P-0179 - Intronic SMAD7 gene polymorphisms, rs12953717 and rs4464148, in association with risk of Colorectal Cancer

Date 28 June 2014
Event World GI 2014
Session Poster Session
Topics Colon Cancer
Rectal Cancer
Translational Research
Presenter Shaghayegh Derakhshani
Citation Annals of Oncology (2014) 25 (suppl_2): ii14-ii104. 10.1093/annonc/mdu165
Authors S. Derakhshani1, S. Milanizadeh1, P. Azimzadeh2, B. Damavand1, N. Saeedi1, R. Mohebbi Seyed1
  • 1Gastroenterology and Liver Diseases Research Center, Tehran/IR
  • 2Gastroenterology and Liver Diseases Research Center, Shahid Beheshti University of Medical Sciences, Tehran/IR

Abstract

Introduction

Based on Genome-wide association studies (GWAS) a linkage between several variants and the susceptibility to colorectal cancer (CRC) such as Single nucleotide polymorphisms (SNPs) in intron 3 of SMAD7 (mothers against decapentaplegic homolog7) were rs12953717 and rs4464148. SMAD7 is an inhibitory SMAD, and due to its role as a negative regulator of the TGF-ß signaling pathway; it elevates the anti-inflammatory effects of TGF-ß pathway. Thus the act of SMAD 7 could remarkably decrease the TGF-ß signaling and results in increasing the risk of cancer. Molecular biology and studying the signaling pathways are now going to make an evolutionary challenge through presenting the new generation of medicine which is now growing by the advances in SNPs researches and could form the personalized medicine.

Methods

In this study we investigated the relationship of rs12953717, rs4464148 and risk of CRC among 487 Iranian individuals based on a case-control study. Genomic DNA was extracted from 5 mL of peripheral blood drawn from study participants using a standard salting out method.

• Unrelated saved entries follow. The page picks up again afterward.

(** The options with [environment: null]. *)
Definition null_environment : ComposeParser.options :=
  {| ComposeParser.environment := None;
     ComposeParser.activeProfiles := VArr [];
     ComposeParser.basePath := "docker-compose.yml";
     ComposeParser.fileMap := [];
     ComposeParser.enableIncludes := true;
     ComposeParser.enableExtends := true;
     ComposeParser.enableVariables := true;
     ComposeParser.enableProfiles := true;
     ComposeParser.addMetadata := false |}.

(** The options with [activeProfiles: 5]. *)
Definition numeric_profiles : ComposeParser.options :=
  {| ComposeParser.environment := Some [];
     ComposeParser.activeProfiles := VNum 5;
     ComposeParser.basePath := "docker-compose.yml";
     ComposeParser.fileMap := [];
     ComposeParser.enableIncludes := true;
     ComposeParser.enableExtends := true;
     ComposeParser.enableVariables := true;
     ComposeParser.enableProfiles := true;
     ComposeParser.addMetadata := false |}.

(** An environment that holds the text of the escape placeholder. *)
Definition env_with_nul : obj :=
  [("X", VStr (String nul "ESCAPED_DOLLAR"))].

End Examples.

(** * Further functions of the utilities *)

Module PathTools.
Import Js PathResolver.

(** The [while] loop of [getRelativePath]: how many leading parts agree. *)
Fixpoint common_length (fromParts toParts : list string) : nat :=
  match fromParts, toParts with
  | f :: fs, t :: ts => if String.eqb f t then S (common_length fs ts) else O
  | _, _ => O
  end.

Definition getRelativePath (fromPath toPath : string) : string :=
  let fromDir := dirname (normalizePath fromPath) in
  let toNormalized := normalizePath toPath in
  if String.eqb fromDir "" then toNormalized
  else
    let fromParts := split "/" fromDir in
    let toParts := split "/" toNormalized in
    let commonLength := common_length fromParts toParts in
    let upLevels := (List.length fromParts - commonLength)%nat in
    let relativeParts := repeat ".." upLevels in
    let remainingParts := skipn commonLength toParts in
    let joined := join "/" (relativeParts ++ remainingParts) in
    if String.eqb joined "" then "." else joined.

End PathTools.

Module EnvTools.
Import Js.

(** [Object.assign({}, ...sources)]: the own entries of every source in
    turn, later ones overwriting; a source that is no object gives none. *)
Definition mergeEnv (sources : list value) : obj :=
  fold_left (fun target source => spread2 target (own_entries source)) sources [].

End EnvTools.

Module ParserTools.
Import Js.

Section Engine.

Variable type_error_message : value -> string -> string.
Variable yaml_load : string -> res value.

(** [parseYaml]: the document of [parseCompose] ([None] is [null]), or the
    exception raised for the first fatal diagnostic. *)
Definition parseYaml (yamlString : string) (o : ComposeParser.options)
  : option (res (option value)) :=
  match ComposeParser.parseCompose type_error_message yaml_load yamlString o with
  | None => None
  | Some result =>
      match find (fun e => String.eqb (ComposeParser.type e) "fatal")
                 (ComposeParser.errors result) with
      | Some fatalError => Some (Throw (ComposeParser.message fatalError))
      | None => Some (Ok (ComposeParser.compose result))
      end
  end.

End Engine.

End ParserTools.

Module ObjectUtils.
Import Js.

(** [deepEqual].  The first test, [a === b], is modelled on primitives; on
    two objects it compares references, and where it holds the comparison
    of the members below succeeds as well.  Numbers are integers here, so
    the [NaN] case does not arise. *)
Fixpoint deepEqual (a b : value) {struct a} : bool :=
  match a, b with
  | VUndef, VUndef => true
  | VNull, VNull => true
  | VBool x, VBool y => Bool.eqb x y
  | VNum x, VNum y => Z.eqb x y
  | VStr x, VStr y => String.eqb x y
  | VArr xs, VArr ys =>
      Nat.eqb (List.length xs) (List.length ys)
      && (fix every (l : list value) (i : nat) : bool :=
            match l with
            | [] => true
            | val :: rest => deepEqual val (nth i ys VUndef) && every rest (S i)
            end) xs O
  | VObj fa, VObj fb =>
      Nat.eqb (List.length fa) (List.length fb)
      && (fix every (l : list (string * value)) : bool :=
            match l with
            | [] => true
            | (key, val) :: rest => deepEqual val (obj_get fb key) && every rest
            end) fa
  | _, _ => false
  end.
(** [rolling_df['returns'].idxmax()] and [idxmin()]: the label of the first
    row that holds the extreme value. *)
Fixpoint arg_extreme (better : F → F → bool) (best : returns_row)
    (rows : list returns_row) : returns_row :=
  match rows with
  | [] => best
  | r :: rows' =>
      if better (returns r) (returns best)
      then arg_extreme better r rows'
      else arg_extreme better best rows'
  end.

Definition idx_extreme (better : F → F → bool) (rows : list returns_row)
    : result date :=
  match rows with
  | [] => Raise EmptyArgmax
  | r :: rows' => Ok (ret_name (arg_extreme better r rows'))
  end.

Definition idxmax := idx_extreme (λ x best, best <? x).
Definition idxmin := idx_extreme (λ x best, x <? best).

(** [rolling_df.loc[label]], read as one row. *)
Definition loc_row (rows : list returns_row) (label : date) : result returns_row :=
  match filter (λ r, ret_name r = label) rows with
  | [r] => Ok r
  | [] => Raise KeyError
  | _ => Raise AmbiguousLabel
  end.

(** [Series.sum()] and [Series.mean()]. *)
Definition series_sum (xs : list F) : F := foldl add zero xs.
Definition series_mean (xs : list F) : F :=
  series_sum xs / of_Z (Z.of_nat (length xs)).

Definition calculate_rolling_returns (df : list (date * F)) (period : DateOffset)
    : result rolling_metrics :=
  rolling_df ← merge_past df period;
  let rolling_df := with_returns rolling_df in
  max_label ← idxmax rolling_df;
  max_row ← loc_row rolling_df max_label;
  min_label ← idxmin rolling_df;
  min_row ← loc_row rolling_df min_label;
  Ok {| max_returns := returns max_row;
        max_return_period := (ret_past_date max_row, ret_name max_row);
        min_returns := returns min_row;
        min_return_period := (ret_past_date min_row, ret_name min_row);
        avg_return := round (series_mean (map returns rolling_df)) 3 |}.

(** ** [xirr] *)

(** Python's float division and power, which raise on a zero divisor and
    on zero to a negative power. Two more things a power can do are outside
    the model: for a base below zero and a fractional exponent Python
    leaves the reals (the complex rate then fails the bounds test with a
    TypeError), and a result beyond the largest float raises OverflowError.
    The loop keeps its rates within [-0.99, 10], so both can only happen
    for a guess below -1 or above 10, or for dates centuries apart. *)
Definition py_div (x y : F) : result F :=
  if y =? zero then Raise ZeroDivisionError else Ok (x / y).

Definition py_pow (x y : F) : result F :=
  if (x =? zero) && (y <? zero) then Raise ZeroDivisionError else Ok (x ** y).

Genotyping of SNPs was performed by PCR-RFLP method and for approving the outcomes 10% of genotyping results with RFLP, were sequenced.

Results

Comparing the case and control group, indicates significant association between the rs4464148 SNP and lower risks for CRC. The AG genotype showed decreased risk for colorectal cancer with odds ratio 0.635 (adjusted OR = 0.635, 95% CI: 0.417-0.967, P = 0.034). There was no significant difference in the distribution of SMAD7 gene rs12953717 TT genotype between two groups of the population evaluated (adjusted OR = 1.604, 95% CI: 0.978-2.633, P = 0.061). On the other hand, rs12953717 T allele shows statistically significant association with CRC risk (adjusted OR = 1.339, 95% CI: 1.017-1.764, P = 0.037). The genotyping and allele distribution data analyzing base on gender status was performed, which in women, the rs4464148 GG genotype was statistically associated with an increased risk of colon cancer (adjusted OR = 3.499, 95% CI: 1.382-8.859, P = 0.008). For men P value of the rs4464148 AG genotype was 0.050. This stratified analysis has revealed no association between gender difference and rs12953717.

Conclusion

The results showed that rs4464148 AG genotype may act as a protective factor as opposed to rs12953717 T allele which may act as a risk factor in susceptibility to CRC. Our findings indicated that although the mentioned SNPs for SMAD 7 in this study were intronic, they showed a significant association with CRC risk. SNPs have revealed as significant markers for predicting susceptibility to serious diseases like cancer and a road to get to personalized medicine. Since colorectal cancer is one of the leading causes of death in the world and there are so many findings regarding the influence of single polymorphisms on alternation the risk of CRC, more research on different SNPs whether intronic or exonic is needed.